Bin Laden Ali Baba

This morning I found out why my contacts in Annaba have avoided taking me into the dozen or so streets that go to make up the Vieille Ville overlooking the port. Slipping my minders, I had decided to explore this area in the coolness of the early hours. Seeing me take out my iPhone, two young men incongruously holding birdcages with goldfinches immediately approached me. Illustrating their franco-Arabic pidgin with graphic gestures they explained my predicament. I had wandered into an Islamist controlled neighbourhood where, in their words, the law of ‘Bin Laden – Ali Baba’, would shortly ensure that, first, the hand in which I held my iPhone would be cut off. Following this, my throat would be slit before, finally, I would be relieved of my camera bag and left in the street as the life drained from my body. They pointed out the wall graffiti that marked out the boundaries of the fiefdom into which I had trespassed before they led me to safety, one on either side of me, to the accompaniment of caged birdsong.


2 comments so far

  1. Djihed on

    Ahh the place is called “la place d’armes”. It’s a weird place that mixes all sorts of odd behaviour such as drugs, alcohol, fundamentalism, faux tough image masculinity, hooliganism (for USMA), knife crime and the odd suicide off the infamous bridge of air (guentera lahwa).

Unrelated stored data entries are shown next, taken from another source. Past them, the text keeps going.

(** * Metrics and insights engine of the AI content pipeline

    A shallow embedding of [src/performance_analyzer.py]
    ([PerformanceAnalyzer.calculate_metrics], [_calculate_engagement_score],
    [compare_to_benchmarks], [identify_trends], [suggest_optimization]) and
    the properties its specification states about them, followed by the
    route of [dashboard.py] that serves the trends ([get_trends]) and by
    further properties of the same code.

    Python values are modelled as the interpreter has them: [int] is an
    unbounded integer ([Z]), [float] is an IEEE 754 binary64 number (Rocq's
    primitive [float]), a [dict] with string keys is a [gmap string _], and a
    raised exception is a [Raise] in the [result] monad. *)

From Stdlib Require Import ZArith Floats String Lia Bool.
From stdpp Require Import base option gmap strings list.
Set Warnings "-inexact-float".

Local Open Scope Z_scope.

(** ** Exceptions and the result monad *)

Inductive exn := ZeroDivisionError | OverflowError.

Inductive result (A : Type) : Type :=
| Ok (a : A)
| Raise (e : exn).
Arguments Ok {A} a.
Arguments Raise {A} e.

#[global] Instance result_ret : MRet result := fun A a => Ok a.
#[global] Instance result_bind : MBind result := fun A B f r =>
  match r with Ok a => f a | Raise e => Raise e end.
#[global] Instance result_fmap : FMap result := fun A B f r =>
  match r with Ok a => Ok (f a) | Raise e => Raise e end.

(** ** Python numbers *)

Module Py.

(** A number is an [int] or a [float]. *)
Inductive num :=
| Int (z : Z)
| Float (f : float).

(** The integer [z] as an exact, not normalised, binary float [z * 2^0]. *)
Definition SF_of_Z (z : Z) : spec_float :=
  match z with
  | Z0 => S754_zero false
  | Zpos p => S754_finite false p 0
  | Zneg p => S754_finite true p 0
  end.

(** [float(z)] as the arithmetic operators apply it to an [int] operand
    (PyLong_AsDouble): [z] rounded to the nearest binary64, ties to even;
    OverflowError when that is out of range. *)
Definition float_of_int (z : Z) : result float :=
  match binary_normalize prec emax z 0 false with
  | S754_infinity _ => Raise OverflowError
  | r => Ok (SF2Prim r)
  end.

(** [a / b] on two [int]s (long_true_divide): the exact quotient rounded
    once to the nearest binary64, ties to even.  [SFdiv]'s core divides
    mantissas of any size, so it is applied to the integers themselves. *)
Definition int_truediv (a b : Z) : result float :=
  if b =? 0 then Raise ZeroDivisionError
  else match SFdiv prec emax (SF_of_Z a) (SF_of_Z b) with
       | S754_infinity _ => Raise OverflowError
       | q => Ok (SF2Prim q)
       end.

(** [x / y] on two [float]s (float_div). *)
Definition float_truediv (x y : float) : result float :=
  if (y =? 0)%float then Raise ZeroDivisionError else Ok (x / y)%float.

(** Coercion of an operand of mixed arithmetic. *)
Definition to_float (v : num) : result float :=
  match v with
  | Int z => float_of_int z
  | Float f => Ok f
  end.

Definition truediv (a b : num) : result num :=
  match a, b with
  | Int x, Int y => Float <$> int_truediv x y
  | _, _ => x ← to_float a; y ← to_float b; Float <$> float_truediv x y
  end.

Definition arith (fz : Z -> Z -> Z) (ff : float -> float -> float)
    (a b : num) : result num :=
  match a, b with
  | Int x, Int y => Ok (Int (fz x y))
  | _, _ => x ← to_float a; y ← to_float b; Ok (Float (ff x y))
  end.

Definition add : num -> num -> result num := arith Z.add PrimFloat.add.
Definition sub : num -> num -> result num := arith Z.sub PrimFloat.sub.
Definition mul : num -> num -> result num := arith Z.mul PrimFloat.mul.

(** Comparison of the finite float [m * 2^e] ([m > 0]) with the integer [z]. *)
Definition cmp_scaled (m : positive) (e : Z) (z : Z) : comparison :=
  if 0 <=? e then Zpos m * 2 ^ e ?= z else Zpos m ?= z * 2 ^ (- e).

(** A [float] against an [int] (float_richcompare): the comparison is exact,
    the integer is not rounded to a float first.  [None] for a NaN. *)
Definition float_cmp_int (x : float) (z : Z) : option comparison :=
  match Prim2SF x with
  | S754_nan => None
  | S754_zero _ => Some (0 ?= z)
  | S754_infinity s => Some (if s then Lt else Gt)
  | S754_finite false m e => Some (cmp_scaled m e z)
  | S754_finite true m e => Some (CompOpp (cmp_scaled m e (- z)))
  end.

(** [a < b]. *)
Definition lt (a b : num) : bool :=
  match a, b with
  | Int x, Int y => x <? y
  | Float x, Float y => (x <? y)%float
  | Float x, Int y => bool_decide (float_cmp_int x y = Some Lt)
  | Int x, Float y => bool_decide (float_cmp_int y x = Some Gt)
  end.

(** [a > b]: the reflected [b < a]. *)
Definition gt (a b : num) : bool := lt b a.

(** [a == b]. *)
Definition eq (a b : num) : bool :=
  match a, b with
  | Int x, Int y => x =? y
  | Float x, Float y => (x =? y)%float
  | Float x, Int y => bool_decide (float_cmp_int x y = Some Eq)
  | Int x, Float y => bool_decide (float_cmp_int y x = Some Eq)
  end.

(** [a <= b]. *)
Definition le (a b : num) : bool :=
  match a, b with
  | Int x, Int y => x <=? y
  | Float x, Float y => (x <=? y)%float
  | Float x, Int y =>
      bool_decide (float_cmp_int x y = Some Lt ∨ float_cmp_int x y = Some Eq)
  | Int x, Float y =>
      bool_decide (float_cmp_int y x = Some Gt ∨ float_cmp_int y x = Some Eq)
  end.

(** [min(a, b)] and [max(a, b)] (min_max): the first argument is kept
    unless the second is strictly smaller, respectively strictly larger. *)
Definition min (a b : num) : num := if lt b a then b else a.
Definition max (a b : num) : num := if gt b a then b else a.

(** The integer nearest to [m / 2^k], ties to the even one. *)
Definition div_pow2_half_even (m : Z) (k : Z) : Z :=
  let d := 2 ^ k in
  let q := m / d in
  let r := m mod d in
  match 2 * r ?= d with
  | Lt => q
  | Gt => q + 1
  | Eq => if Z.even q then q else q + 1
  end.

I wouldn’t strictly call it a fundamentalist controlled region, some people there just enjoy (!) harassing whoever they think is a stranger for any reason. It used to be a lot worse but people are slowly occupying themselves with useful stuff.

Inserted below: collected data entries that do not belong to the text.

Lemma times_chr_head (p : char -> bool) (n : nat) (s : str)
    (k : str -> option str) (out : str) :
  rmatch (Times (S n) (Chr p)) s k = Some out ->
  exists c, In c s /\ p c = true.
Proof.
  simpl; destruct s as [|c s]; [discriminate|].
  destruct (p c) eqn:E; [|discriminate].
  intros _; exists c; split; [left; reflexivity|exact E].
Qed.

Lemma class_in_app (p : char -> bool) (pre rest : str) :
  (exists c, In c rest /\ p c = true) ->
  exists c, In c (pre ++ rest) /\ p c = true.
Proof.
  intros [c [H E]]; exists c; split; [apply in_or_app; right; exact H|exact E].
Qed.

Lemma search_needs (p : char -> bool) (r : regex) :
  (forall s out, rmatch r s Some = Some out ->
                 exists c, In c s /\ p c = true) ->
  forall s m, search r s = Some m -> exists c, In c s /\ p c = true.
Proof.
  intros N s m H.
  destruct (search_anchor _ _ H) as [pre [tail [-> M]]].
  apply class_in_app; unfold match_here in M.
  destruct (rmatch r tail Some) as [out|] eqn:R; [|discriminate].
  exact (N _ _ R).
Qed.

Section PatternFacts.
Variable db : unicode_db.

(** Every pattern of the engine needs a decimal digit in its subject. *)
Lemma doc_ref_needs_digit (s m : str) :
  search (doc_ref_pattern db) s = Some m ->
  exists c, In c s /\ is_decimal db c = true.
Proof.
  apply search_needs; clear s m; intros s out H.
  unfold doc_ref_pattern in H.
  apply seq_then in H; destruct H as [p1 [r1 [-> H]]]; apply class_in_app.
  apply seq_then in H; destruct H as [p2 [r2 [-> H]]]; apply class_in_app.
  exact (plus_head _ _ _ H).
Qed.

Lemma location_needs_digit (r : regex) (s m : str) :
  In r (location_patterns db) ->
  search r s = Some m ->
  exists c, In c s /\ is_decimal db c = true.
Proof.
  intros Hr; revert s m; apply search_needs; intros s out H.
  destruct Hr as [<-|[<-|[<-|[]]]].
  - unfold rmatch in H; fold rmatch in H.
    exact (times_chr_head (digit db) 1 s _ H).
  - apply seq_then in H; destruct H as [p1 [r1 [-> H]]]; apply class_in_app.
    apply seq_then in H; destruct H as [p2 [r2 [-> H]]]; apply class_in_app.
    exact (plus_head _ _ _ H).
  - unfold rmatch in H; fold rmatch in H.
    exact (plus_head (digit db) s _ H).
Qed.

Lemma line_location_in (patterns : list regex) (line m : str) :
  line_location patterns line = Some m ->
  (8 < len m)%Z /\ exists r, In r patterns /\ search r line = Some m.
Proof.
  induction patterns as [|r patterns IH]; simpl; [discriminate|].
  assert (Next : line_location patterns line = Some m ->
                 (8 < len m)%Z
                 /\ exists r0, (r = r0 \/ In r0 patterns)
                               /\ search r0 line = Some m).
  { intros H; destruct (IH H) as [L [r0 [H1 H2]]].
    split; [exact L|exists r0; split; [right; exact H1|exact H2]]. }
  destruct (search r line) as [x|] eqn:S; [|exact Next].
  destruct (Z.ltb_spec 8 (len x)) as [L|L]; [|exact Next].
  intros H; inversion H; subst x.
  split; [exact L|exists r; split; [left; reflexivity|exact S]].
Qed.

    But the place has a lot of good stuff under the surface. Some of the craftsmen there are famous throughout the whole region: electricians, painters, builders, fishermen, traders, etc… Annabis know where to go when they need that rare piece of equipment or skill. It’s quite a rich place if you know someone on the inside!

  2. John Perivolaris on

    Aha! So for whom do I ask, my Annabi friend? I can see that without your insider’s guidance I am falling prey to all the traps and misconceptions of the idiot tourist. I am sure that a large part of the Islamism being painted so graphically for me was showing off. But, it is hard to know where the boundaries are when you are an outsider without the necessary language skills. This is, after all, a confusing place, not least of all in terms of the cultural icons and symbols on display: graffitied swastikas, the occasional photographs of Adolf Hitler displayed proudly on vendors’ stalls, alongside the more frequent framed photographs of Saddam Hussein. Out of my depth.